También en el campo de la enseñanza del español como lengua extranjera se ha defendido la idea de que “entrenamiento morfológico” contribuye a la mejora del acceso a los términos almacenados en el lexicón mental, del establecimiento de redes formales y semánticas entre esos términos y de las habilidades de inferencia léxica, que permiten comprender el significado de términos desconocidos; aumenta además la productividad léxica y, como muestran distintos trabajos experimentales, mejora la competencia lectoescritora.

¿Cómo enseñamos morfología?

Si, como parece, la reflexión sobre la estructura interna de las palabras contribuye a la mejora de la competencia comunicativa del niño, parece evidente que la morfología debe formar parte del currículo de LCL.

Si, como hemos mencionado al principio de este artículo, los contenidos actuales no contribuyen a esta mejora, habrá que repensar cómo deben abordarse.
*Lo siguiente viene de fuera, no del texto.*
(* ===== verification/Digits.v ===== *)
(** * The digit stream of nexus_util.c

    A cursor over ASCII digits.  [pull_uint32] does not look at the stream's
    length, only [try_pull_uint32], [pull_uint8] and [pull_uint16] do; the
    model reads the memory the stream points to, so a pull past the array is
    undefined and a pull past the length but inside the array is not. *)


From S2P Require Import Prelude.
Local Open Scope Z_scope.

Record nexus_digits := mk_nexus_digits {
  dg_chars : list Z;
  dg_length : Z;
  dg_position : Z
}.

Definition nexus_digits_init (chars : list Z) (length : Z) : nexus_digits :=
  mk_nexus_digits chars length 0.

Definition nexus_digits_length_in_digits (d : nexus_digits) : Z := dg_length d.
Definition nexus_digits_position (d : nexus_digits) : Z := dg_position d.
Definition nexus_digits_remaining (d : nexus_digits) : Z := u16 (dg_length d - dg_position d).

(** The loop body of [_chars_to_uint32], on the characters from [pos]. *)
Definition chars_to_uint32_body (chars : list Z) (pos : Z) (i value : Z) : option Z :=
  c ← aget chars (pos + i);
  Some (u32 (value * 10 + u32 (c - 48))).

Definition _chars_to_uint32 (chars : list Z) (pos count : Z) : option Z :=
  for_loop (Z.to_nat count) 0 (chars_to_uint32_body chars pos) 0.

Definition nexus_digits_pull_uint32 (count : Z) : M nexus_digits Z :=
  d ← get_state;
  value ← lift (_chars_to_uint32 (dg_chars d) (dg_position d) count);
  modify (λ d, {| d with dg_position := u16 (count + dg_position d) |});;
  mret value.

(** The result is the value and the new [*underrun]. *)
Definition nexus_digits_try_pull_uint32 (count : Z) (underrun : bool) : M nexus_digits (Z * bool) :=
  remaining ← gets nexus_digits_remaining;
  if underrun || (remaining <? count)
  then mret (UINT32_MAX, true)
  else value ← nexus_digits_pull_uint32 count; mret (value, underrun).

Definition nexus_digits_pull_uint8 (count : Z) : M nexus_digits Z :=
  remaining ← gets nexus_digits_remaining;
  if remaining <? count then mret UINT8_MAX
  else
    result ← nexus_digits_pull_uint32 count;
    if UINT8_MAX <? result then mret UINT8_MAX else mret (u8 result).

Definition nexus_digits_pull_uint16 (count : Z) : M nexus_digits Z :=
  remaining ← gets nexus_digits_remaining;
  if remaining <? count then mret UINT16_MAX
  else
    result ← nexus_digits_pull_uint32 count;
    if UINT16_MAX <? result then mret UINT16_MAX else mret (u16 result).

(** ** Decimal numbers *)

Definition is_digit_char (c : Z) : Prop := 48 ≤ c ≤ 57.
#[export] Instance is_digit_char_dec c : Decision (is_digit_char c).
Proof. unfold is_digit_char. apply _. Defined.

(** The number a list of digit characters spells, first digit highest. *)
Fixpoint dec_val_from (v : Z) (l : list Z) : Z :=
  match l with
  | [] => v
  | c :: l' => dec_val_from (v * 10 + (c - 48)) l'
  end.
Definition dec_val (l : list Z) : Z := dec_val_from 0 l.

(** [n] digit characters of [v], with leading zeros. *)
Fixpoint dec_digits (n : nat) (v : Z) : list Z :=
  match n with
  | O => []
  | S n' => dec_digits n' (v / 10) ++ [48 + v mod 10]
  end.

Lemma dec_val_from_app v l1 l2 : dec_val_from v (l1 ++ l2) = dec_val_from (dec_val_from v l1) l2.
Proof. revert v. induction l1 as [|c l1 IH]; intros v; [done|]. apply IH. Qed.

Lemma dec_val_snoc l c : dec_val (l ++ [c]) = dec_val l * 10 + (c - 48).
Proof. unfold dec_val. by rewrite dec_val_from_app. Qed.

Lemma dec_val_range l :
  Forall is_digit_char l → 0 ≤ dec_val l < 10 ^ Z.of_nat (length l).
Proof.
  induction l as [|c l IH] using rev_ind; intros Hl; [done|].
  apply Forall_app in Hl as [Hl [Hc _]%Forall_cons].
  rewrite dec_val_snoc, length_app, Nat2Z.inj_add, Z.pow_add_r by lia.
  specialize (IH Hl). unfold is_digit_char in Hc. simpl (10 ^ Z.of_nat (length [c])). lia.
Qed.

Lemma dec_digits_length n v : length (dec_digits n v) = n.
Proof. revert v. induction n as [|n IH]; intros v; [done|]. simpl. rewrite length_app, IH. simpl. lia. Qed.

Lemma dec_digits_ok n v : Forall is_digit_char (dec_digits n v).
Proof.
  revert v. induction n as [|n IH]; intros v; [done|]. simpl.
  apply Forall_app_2; [apply IH|]. constructor; [|done]. unfold is_digit_char. lia.
Qed.

Lemma dec_val_digits n v : 0 ≤ v → dec_val (dec_digits n v) = v mod 10 ^ Z.of_nat n.
Proof.
  revert v. induction n as [|n IH]; intros v Hv; [by rewrite Z.mod_1_r|].
  cbn [dec_digits]. rewrite dec_val_snoc, IH by lia.
  rewrite Nat2Z.inj_succ, Z.pow_succ_r by lia.
  rewrite (Z.rem_mul_r v) by (try lia; apply Z.pow_pos_nonneg; lia). lia.
Qed.

(** ** What the pulls return *)

Lemma aget_take_drop (l : list Z) (p n : nat) i x :
  take n (drop p l) !! i = Some x → aget l (Z.of_nat p + Z.of_nat i) = Some x.
Proof.
  intros H. rewrite aget_lookup by lia.
  apply lookup_take_Some in H as [H _]. rewrite lookup_drop in H.
  by replace (Z.to_nat _) with (p + i)%nat by lia.
Qed.

(** The characters [pull_uint32 count] reads from the stream [d]. *)
Definition next_digits (d : nexus_digits) (count : Z) : list Z :=
  take (Z.to_nat count) (drop (Z.to_nat (dg_position d)) (dg_chars d)).

Lemma next_digits_length d count :
  0 ≤ dg_position d → 0 ≤ count → dg_position d + count ≤ Z.of_nat (length (dg_chars d)) →
  length (next_digits d count) = Z.to_nat count.
Proof. intros. unfold next_digits. rewrite length_take, length_drop. lia. Qed.

Lemma chars_to_uint32_spec d count :
  0 ≤ dg_position d → 0 ≤ count → dg_position d + count ≤ Z.of_nat (length (dg_chars d)) →
  _chars_to_uint32 (dg_chars d) (dg_position d) count = Some (u32 (dec_val (next_digits d count))).
Proof.
  intros Hp Hc Hfit. unfold _chars_to_uint32.
  pose proof (next_digits_length d count Hp Hc Hfit) as Hlen.
  destruct (for_loop_invariant
    (λ k v, v = u32 (dec_val (take (Z.to_nat k) (next_digits d count))))
    (Z.to_nat count) 0 (chars_to_uint32_body (dg_chars d) (dg_position d)) 0) as (r & Hr & ->).
  - done.
  - intros k v Hk ->.
    destruct (lookup_lt_is_Some_2 (next_digits d count) (Z.to_nat k)) as [c Hc']; [lia|].
    unfold chars_to_uint32_body.
    pose proof (aget_take_drop _ _ _ _ _ Hc') as Hget. rewrite !Z2Nat.id in Hget by lia.
    rewrite Hget. cbn [mbind option_bind]. eexists. split; [reflexivity|].
    replace (Z.to_nat (k + 1)) with (S (Z.to_nat k)) by lia.
    rewrite (take_S_r _ _ _ Hc'), dec_val_snoc. unfold u32.
    rewrite Z.add_mod_idemp_r by lia.
    rewrite (Z.add_mod (_ mod _ * 10)), Z.mul_mod_idemp_l, <- Z.add_mod by lia. done.
  - rewrite Hr. f_equal. rewrite take_ge by lia. done.
Qed.

Lemma pull_uint32_spec d count :
  0 ≤ dg_position d → 0 ≤ count → dg_position d + count ≤ Z.of_nat (length (dg_chars d)) →
  count + dg_position d < 65536 →
  nexus_digits_pull_uint32 count d =
  Some (u32 (dec_val (next_digits d count)), {| d with dg_position := dg_position d + count |}).
Proof.
  intros Hp Hc Hfit H16. unfold nexus_digits_pull_uint32. mstep.
  rewrite chars_to_uint32_spec by done. cbn [mbind option_bind].
  rewrite u16_small by wrap. by rewrite Z.add_comm.
Qed.

(** Up to nine digits never wrap. *)
Lemma next_digits_small d count n :
  Forall is_digit_char (next_digits d count) → length (next_digits d count) = Z.to_nat count →
  0 ≤ count ≤ n → 0 ≤ dec_val (next_digits d count) < 10 ^ n.
Proof.
  intros Hd Hlen Hc. pose proof (dec_val_range _ Hd) as H. rewrite Hlen in H.
  split; [lia|]. apply Z.lt_le_trans with (10 ^ Z.of_nat (Z.to_nat count)); [lia|].
  apply Z.pow_le_mono_r; lia.
Qed.

Lemma digits_pull_uint8_spec d count :
  0 ≤ dg_position d → 0 ≤ count ≤ 9 → dg_position d + count ≤ dg_length d →
  dg_length d ≤ Z.of_nat (length (dg_chars d)) → dg_length d < 65536 →
  Forall is_digit_char (next_digits d count) →
  nexus_digits_pull_uint8 count d =
  Some (Z.min UINT8_MAX (dec_val (next_digits d count)),
        {| d with dg_position := dg_position d + count |}).
Proof.
  intros Hp Hc Hfit Hlen H16 Hd. unfold nexus_digits_pull_uint8, nexus_digits_remaining.
  cbn [mbind M_bind gets]. unfold mbind, M_bind, gets.
  rewrite u16_small by wrap. replace (dg_length d - dg_position d <? count) with false by lia.
  rewrite pull_uint32_spec by lia.
  pose proof (next_digits_small d count 9 Hd ltac:(apply next_digits_length; lia) ltac:(lia)) as Hv.
  pow_const. change (10 ^ 9) with 1000000000 in Hv.
  rewrite u32_small by wrap. unfold UINT8_MAX.
  destruct (Z.ltb_spec 255 (dec_val (next_digits d count))); unfold mret, M_ret.
  - by rewrite Z.min_l by lia.
  - by rewrite Z.min_r, u8_small by (try wrap; lia).
Qed.

(** ** Property *)

(** Nine or fewer decimal digits anywhere in a buffer are pulled as the
    number they write, and the position moves past them; as a byte they are
    pulled up to 255, and 255 stands for anything larger. *)
Theorem digits_round_trip pre n v post len :
  0 ≤ v < 10 ^ Z.of_nat n → (n ≤ 9)%nat → Z.of_nat (length pre) + Z.of_nat n ≤ len →
  len ≤ Z.of_nat (length (pre ++ dec_digits n v ++ post)) → len < 65536 →
  let d := mk_nexus_digits (pre ++ dec_digits n v ++ post) len (Z.of_nat (length pre)) in
  let d' := {| d with dg_position := Z.of_nat (length pre) + Z.of_nat n |} in
  nexus_digits_pull_uint32 (Z.of_nat n) d = Some (v, d') ∧
  nexus_digits_pull_uint8 (Z.of_nat n) d = Some (Z.min 255 v, d').
Proof.
  intros Hv Hn Hfit Hlen H16 d d'.
  assert (Hnext : next_digits d (Z.of_nat n) = dec_digits n v).
  { unfold next_digits, d. cbn [dg_position dg_chars].
    rewrite !Nat2Z.id, drop_app_length, take_app_le, take_ge by (rewrite dec_digits_length; lia). done. }
  assert (Hval : dec_val (next_digits d (Z.of_nat n)) = v)
    by (rewrite Hnext, dec_val_digits, Z.mod_small by lia; done).
  assert (H9 : 10 ^ Z.of_nat n ≤ 10 ^ 9) by (apply Z.pow_le_mono_r; lia). change (10 ^ 9) with 1000000000 in H9.
  split.
  - rewrite pull_uint32_spec by (cbn [d dg_position dg_chars]; lia). by rewrite Hval, u32_small by wrap.
  - rewrite digits_pull_uint8_spec by (cbn [d dg_position dg_chars dg_length]; rewrite ?Hnext; auto using dec_digits_ok; lia).
    by rewrite Hval.
Qed.

(** ** Digits: pulls at known positions, and the shift by pseudorandom digits

    Shared by the full keypad protocol and the origin commands of Nexus
    Channel, which both hide the digits of a message by shifting each by a
    pseudorandom byte derived from the check. *)


(** ** Pulls from a buffer whose digits are known *)

Definition digits_at (chars : list Z) (len pos : Z) : nexus_digits := mk_nexus_digits chars len pos.

Lemma next_digits_at pre ds post len n :
  n = Z.of_nat (length ds) →
  next_digits (digits_at (pre ++ ds ++ post) len (Z.of_nat (length pre))) n = ds.
Proof.
  intros ->. unfold next_digits. cbn [dg_position dg_chars digits_at].
  rewrite !Nat2Z.id, drop_app_length, take_app_length. done.
Qed.

(** The conditions under which [ds] is what the next pull reads. *)
Record pullable (chars : list Z) (len pos n : Z) (ds : list Z) : Prop := mk_pullable {
  pull_next : next_digits (digits_at chars len pos) n = ds;
  pull_digits : Forall is_digit_char ds;
  pull_count : 0 ≤ n ≤ 9;
  pull_pos : 0 ≤ pos;
  pull_fit : pos + n ≤ len;
  pull_len : len ≤ Z.of_nat (length chars);
  pull_u16 : len < 65536
}.

Lemma pull32_at chars len pos n ds :
  pullable chars len pos n ds →
  nexus_digits_pull_uint32 n (digits_at chars len pos) =
  Some (dec_val ds, digits_at chars len (pos + n)).
Proof.
  intros [Hn Hd Hc Hp Hf Hl H16]. rewrite pull_uint32_spec by (cbn; lia). rewrite Hn.
  assert (0 ≤ dec_val ds < 10 ^ 9).
  { rewrite <- Hn. apply next_digits_small with (count := n); [by rewrite Hn| |lia].
    apply next_digits_length; cbn; lia. }
  rewrite u32_small by (change (10 ^ 9) with 1000000000 in *; wrap). done.
Qed.

Lemma pull8_at chars len pos n ds :
  pullable chars len pos n ds →
  nexus_digits_pull_uint8 n (digits_at chars len pos) =
  Some (Z.min 255 (dec_val ds), digits_at chars len (pos + n)).
Proof.
  intros [Hn Hd Hc Hp Hf Hl H16].
  rewrite (digits_pull_uint8_spec (digits_at chars len pos) n) by (cbn; try lia; by rewrite Hn). by rewrite Hn.
Qed.

(** ** Interleaving *)

(** The digit [k] shifted down and up by the pseudorandom byte [p]. *)
Definition deinterleave_key (k p : Z) : Z := (u8 (k - 48) - p) mod 10 + 48.

Definition interleave_key (k p : Z) : Z := (k - 48 + p) mod 10 + 48.

Lemma deinterleave_interleave k p :
  is_digit_char k → is_u8 p → deinterleave_key (interleave_key k p) p = k.
Proof.
  intros Hk Hp. unfold deinterleave_key, interleave_key, is_digit_char in *.
  rewrite u8_small by wrap. lia.
Qed.


Lemma deinterleave_zip body prng :
  Forall is_digit_char body → bytes_ok prng → length body = length prng →
  zip_with deinterleave_key (zip_with interleave_key body prng) prng = body.
Proof.
  intros Hbd. revert prng. induction Hbd as [|k body Hk Hbd IH]; intros [|p prng] Hpb Hl; try done.
  apply Forall_cons in Hpb as [Hp Hpb]. cbn [zip_with].
  rewrite deinterleave_interleave by done. f_equal. apply IH; [done|]. by injection Hl.
Qed.

Lemma interleave_zip_digits body prng : Forall is_digit_char (zip_with interleave_key body prng).
Proof.
  revert prng. induction body as [|k body IH]; intros [|p prng]; cbn; [done..|].
  constructor; [|apply IH]. unfold interleave_key, is_digit_char. lia.
Qed.

Lemma deinterleave_zip_digits keys prng : Forall is_digit_char (zip_with deinterleave_key keys prng).
Proof.
  revert prng. induction keys as [|k keys IH]; intros [|p prng]; cbn; [done..|].
  constructor; [|apply IH]. unfold deinterleave_key, is_digit_char. lia.
Qed.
El grupo GrOC (Gramática Orientada a las Competencias) lleva varios años trabajando en esto. Grosso modo, su propuesta sobre la enseñanza de la lengua en niveles preuniversitarios aboga por presentar los contenidos de gramática de modo similar a como se trabajan los de ciencias, apostando por la reflexión sobre la lengua, concebida esta como un objeto interno al propio hablante y no como un conjunto de instrucciones que debemos conocer para hablar bien.
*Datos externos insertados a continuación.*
(* ===== verification/Check.v ===== *)
(** * Check values, byte orders and key material (nexus_util.c, nexus_util.h,
    nexus_security.c)

    A check value is the 8 bytes of a SipHash-2-4 tag.  The theorems reduce
    the code to the published function [siphash_ref] and give the byte-order
    helpers, which build integers through their bytes in memory, as numbers. *)

From S2P Require Import Prelude Siphash.
Local Open Scope Z_scope.
Local Open Scope c_scope.

Definition NEXUS_INTEGRITY_CHECK_FIXED_00_KEY : list Z := replicate 16 0x00.
Definition NEXUS_INTEGRITY_CHECK_FIXED_FF_KEY : list Z := replicate 16 0xFF.

Definition NEXUS_CHANNEL_PUBLIC_KEY_DERIVATION_KEY_1 : list Z :=
  [0x8A; 0x5E; 0xE2; 0xB4; 0xA0; 0xCF; 0xF4; 0x93;
   0xE5; 0xED; 0xA2; 0xD1; 0xE4; 0xC4; 0x5B; 0x25].
Definition NEXUS_CHANNEL_PUBLIC_KEY_DERIVATION_KEY_2 : list Z :=
  [0xE2; 0x6F; 0xDB; 0x34; 0xE4; 0xDD; 0x40; 0xBC;
   0x63; 0x35; 0xC6; 0x09; 0xAA; 0xDF; 0xAA; 0xC4].

Definition nexus_check_compute (key data : list Z) (data_size : Z) : option (list Z) :=
  siphash24_compute data data_size key.

(** The bytes written at [output]; the copy out of the 8-byte check value is
    undefined for more than 8 bytes, the copy of the seed for more than 4. *)
Definition nexus_check_compute_pseudorandom_bytes
    (key seed : list Z) (seed_size output_size : Z) : option (list Z) :=
  let seed_bytes := replicate 5 0x00 in
  seed_bytes ← memcpy_at seed_bytes 1 (take (Z.to_nat seed_size) seed);
  chunk ← nexus_check_compute key seed_bytes (u16 (seed_size + 1));
  if decide (output_size ≤ Z.of_nat (length chunk))
  then Some (take (Z.to_nat output_size) chunk)
  else None.

Definition nexus_check_value_as_uint64 (bytes : list Z) : option Z := U8TO64_LE bytes.

(** ** Byte orders

    A little-endian host: the bytes of an integer in memory are [le_bytes]. *)

Definition nexus_endian_htobe16 (host : Z) : Z := u16 ((host ≫ 8) .| (host ≪ 8)).

Definition nexus_endian_htobe32 (host : Z) : Z :=
  le_val [u8 (host ≫ 24); u8 ((host .& 0x00FF0000) ≫ 16);
          u8 ((host .& 0x0000FF00) ≫ 8); u8 (host .& 0xFF)].

Definition nexus_endian_be16toh (big_endian : Z) : Z :=
  match le_bytes 2 big_endian with
  | [b0; b1] => u16 ((b0 ≪ 8) .| b1)
  | _ => 0
  end.

Definition nexus_endian_htole16 (host : Z) : Z :=
  le_val [u8 (host .& 0xFF); u8 ((host .& 0x0000FF00) ≫ 8)].

Definition nexus_endian_htole32 (host : Z) : Z :=
  le_val [u8 (host .& 0xFF); u8 ((host .& 0x0000FF00) ≫ 8);
          u8 ((host .& 0x00FF0000) ≫ 16); u8 (host ≫ 24)].

Definition u32min (lhs rhs : Z) : Z := if lhs <? rhs then lhs else rhs.

(** The reference implementation of the secure erase: the memory at
    [pointer], of which at most [size_data] bytes are cleared. *)
Definition memclr_body (i : Z) (mem : list Z) : option (list Z) := aset mem i 0.

Definition nexus_secure_memclr (mem : list Z) (size_data size_to_erase : Z) : option (list Z) :=
  let size_to_erase := if size_data <? size_to_erase then size_data else size_to_erase in
  for_loop (Z.to_nat size_to_erase) 0 memclr_body mem.

(** ** Facts *)

Lemma fixed_keys_ok :
  bytes_ok NEXUS_INTEGRITY_CHECK_FIXED_00_KEY ∧ bytes_ok NEXUS_INTEGRITY_CHECK_FIXED_FF_KEY.
Proof. split; apply Forall_replicate; wrap. Qed.

Lemma siphash_ref_tag_length key msg : length (le_bytes 8 (siphash_ref key msg)) = 8%nat.
Proof. apply le_bytes_length. Qed.

Lemma check_compute_spec key data n :
  bytes_ok data → bytes_ok key → (16 ≤ length key)%nat → 0 ≤ n ≤ Z.of_nat (length data) →
  nexus_check_compute key data n = Some (le_bytes 8 (siphash_ref key (take (Z.to_nat n) data))).
Proof. intros. by apply siphash24_compute_spec. Qed.

Lemma check_compute_all key data n :
  bytes_ok data → bytes_ok key → (16 ≤ length key)%nat → n = Z.of_nat (length data) →
  nexus_check_compute key data n = Some (le_bytes 8 (siphash_ref key data)).
Proof. intros ??? ->. rewrite check_compute_spec by (done || lia). by rewrite Nat2Z.id, firstn_all. Qed.

Lemma check_value_uint64 h : nexus_check_value_as_uint64 (le_bytes 8 h) = Some (h mod 2 ^ 64).
Proof.
  unfold nexus_check_value_as_uint64.
  rewrite U8TO64_LE_spec by (auto with cint; by rewrite le_bytes_length).
  by rewrite take_ge, le_val_bytes by (by rewrite le_bytes_length).
Qed.

(** The pseudorandom bytes for a seed: a zero byte, then the seed, hashed. *)
Definition prng_ref (key seed : list Z) (n : Z) : list Z :=
  take (Z.to_nat n) (le_bytes 8 (siphash_ref key (0 :: seed))).

(** The bytes come from one eight-byte hash: more than eight are a read past
    it. *)
Lemma pseudorandom_bytes_cases key seed n :
  bytes_ok key → (16 ≤ length key)%nat → bytes_ok seed → (length seed ≤ 4)%nat →
  nexus_check_compute_pseudorandom_bytes key seed (Z.of_nat (length seed)) n =
  if decide (n ≤ 8) then Some (prng_ref key seed n) else None.
Proof.
  intros Hk Hkl Hs Hsl. unfold nexus_check_compute_pseudorandom_bytes.
  rewrite Nat2Z.id, firstn_all. unfold memcpy_at.
  rewrite decide_True by (rewrite length_replicate; lia). cbn [mbind option_bind].
  rewrite u16_small by wrap.
  assert (Hok : bytes_ok (take 1 (replicate 5 0) ++ seed ++ drop (1 + length seed) (replicate 5 0))).
  { repeat apply Forall_app_2; [apply Forall_take, Forall_replicate; wrap|done|
      apply Forall_drop, Forall_replicate; wrap]. }
  rewrite check_compute_spec; [|done|done|done|].
  - cbn [mbind option_bind]. rewrite le_bytes_length. change (Z.of_nat 8) with 8.
    case_decide; [|done]. unfold prng_ref. do 5 f_equal.
    replace (Z.to_nat (Z.of_nat (length seed) + 1)) with (S (length seed)) by lia.
    cbn [replicate take app]. f_equal. by rewrite take_app_length.
  - rewrite !length_app, length_take, length_drop, length_replicate. lia.
Qed.

Lemma pseudorandom_bytes_spec key seed n :
  bytes_ok key → (16 ≤ length key)%nat → bytes_ok seed → (length seed ≤ 4)%nat → 0 ≤ n ≤ 8 →
  nexus_check_compute_pseudorandom_bytes key seed (Z.of_nat (length seed)) n =
  Some (prng_ref key seed n).
Proof. intros. rewrite pseudorandom_bytes_cases by done. by rewrite decide_True by lia. Qed.

Lemma prng_ref_ok key seed n : bytes_ok (prng_ref key seed n).
Proof. apply Forall_take, le_bytes_ok. Qed.

Lemma prng_ref_length key seed n : 0 ≤ n ≤ 8 → length (prng_ref key seed n) = Z.to_nat n.
Proof. intros. unfold prng_ref. rewrite length_take, le_bytes_length. lia. Qed.

(** The byte-order helpers as numbers. *)
Lemma land_byte x k : 0 ≤ k → (x .& (0xFF * 2 ^ k)) ≫ k = (x / 2 ^ k) mod 256.
Proof.
  intros Hk. rewrite <- Z.shiftl_mul_pow2 by lia.
  rewrite Z.shiftr_land, Z.shiftr_shiftl_l, Z.sub_diag by lia.
  change 255 with (Z.ones 8). rewrite Z.shiftl_0_r, land_ones_mod by lia.
  by rewrite Z.shiftr_div_pow2 by lia.
Qed.

Lemma htole32_id x : is_u32 x → nexus_endian_htole32 x = x.
Proof.
  intros Hx. unfold nexus_endian_htole32.
  change 0x0000FF00 with (0xFF * 2 ^ 8). change 0x00FF0000 with (0xFF * 2 ^ 16).
  change (x .& 0xFF) with (x .& Z.ones 8).
  rewrite !land_byte, land_ones_mod, Z.shiftr_div_pow2 by lia. pow_const.
  cbn [le_val]. wrap.
Qed.

Lemma htole16_id x : is_u16 x → nexus_endian_htole16 x = x.
Proof.
  intros Hx. unfold nexus_endian_htole16. change 0x0000FF00 with (0xFF * 2 ^ 8).
  change (x .& 0xFF) with (x .& Z.ones 8).
  rewrite !land_byte, land_ones_mod by lia. pow_const. cbn [le_val]. wrap.
Qed.

Lemma htobe32_bytes x : is_u32 x → le_bytes 4 (nexus_endian_htobe32 x) = rev (le_bytes 4 x).
Proof.
  intros Hx. unfold nexus_endian_htobe32.
  change 0x0000FF00 with (0xFF * 2 ^ 8). change 0x00FF0000 with (0xFF * 2 ^ 16).
  change (x .& 0xFF) with (x .& Z.ones 8).
  rewrite !land_byte, land_ones_mod, Z.shiftr_div_pow2 by lia. pow_const.
  match goal with |- le_bytes 4 (le_val ?l) = _ => change 4%nat with (length l) at 1 end.
  rewrite le_bytes_val by (repeat constructor; wrap).
  cbn [le_bytes rev app]. repeat (apply (f_equal2 cons); [wrap|]). done.
Qed.

Lemma htobe16_val x : is_u16 x → nexus_endian_htobe16 x = (x mod 256) * 256 + x / 256.
Proof.
  intros Hx. unfold nexus_endian_htobe16. rewrite Z.shiftr_div_pow2 by lia. pow_const.
  rewrite (lor_shiftl_add _ _ 8) by (pow_const; wrap). pow_const. wrap.
Qed.

Lemma be16toh_htobe16 x : is_u16 x → nexus_endian_be16toh (nexus_endian_htobe16 x) = x.
Proof.
  intros Hx. rewrite htobe16_val by done. unfold nexus_endian_be16toh. cbn [le_bytes].
  rewrite Z.lor_comm, (lor_shiftl_add _ _ 8) by (pow_const; wrap). pow_const. wrap.
Qed.

Lemma secure_memclr_spec mem size_data n :
  0 ≤ size_data ≤ Z.of_nat (length mem) → 0 ≤ n →
  nexus_secure_memclr mem size_data n =
  Some (replicate (Z.to_nat (Z.min n size_data)) 0 ++ drop (Z.to_nat (Z.min n size_data)) mem).
Proof.
  intros Hsz Hn. unfold nexus_secure_memclr. cbv zeta.
  replace (if size_data <? n then size_data else n) with (Z.min n size_data)
    by (destruct (Z.ltb_spec size_data n); lia).
  set (m := Z.min n size_data).
  destruct (for_loop_invariant
    (λ i l, l = replicate (Z.to_nat i) 0 ++ drop (Z.to_nat i) mem)
    (Z.to_nat m) 0 memclr_body mem) as (r & Hr & ->).
  - by rewrite drop_0.
  - intros i l Hi ->. unfold memclr_body.
    rewrite aset_in by (rewrite length_app, length_replicate, length_drop; lia).
    eexists. split; [reflexivity|].
    rewrite insert_app_r_alt by (rewrite length_replicate; lia).
    rewrite length_replicate, Nat.sub_diag.
    replace (Z.to_nat (i + 1)) with (S (Z.to_nat i)) by lia.
    destruct (lookup_lt_is_Some_2 mem (Z.to_nat i)) as [x Hx]; [lia|].
    rewrite (drop_S _ _ _ Hx). cbn [insert list_insert].
    rewrite replicate_S_end, <- app_assoc. done.
  - rewrite Hr. by rewrite Z.add_0_l, Z2Nat.id by lia.
Qed.

(** The 12 highest bits of the SipHash tag. *)
Definition tag_upper (h : Z) : Z := h mod 2 ^ 64 / 2 ^ 52.

Lemma tag_upper_div h : tag_upper h = (h / 281474976710656) mod 65536 / 16.
Proof. unfold tag_upper. pow_const. lia. Qed.

Lemma tag_upper_range h : 0 ≤ tag_upper h < 4096.
Proof. rewrite tag_upper_div. lia. Qed.

#[global] Opaque tag_upper.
Con la capacidad de hablar, el niño posee en su cabeza un laboratorio experimental para el que no se necesitan grandes instalaciones; basta con un lápiz y un cuaderno en el que anotar las generalizaciones que sean capaces de establecer.

Uniremos así el necesario desarrollo de la competencia comunicativa con el conocimiento del método científico, con toda seguridad propiciando el interés en el niño, que debe descubrir, crear, investigar, y no simplemente reproducir. Esperemos que aquellos que se encargan de redactar las leyes educativas tengan tiempo de pensar en esto.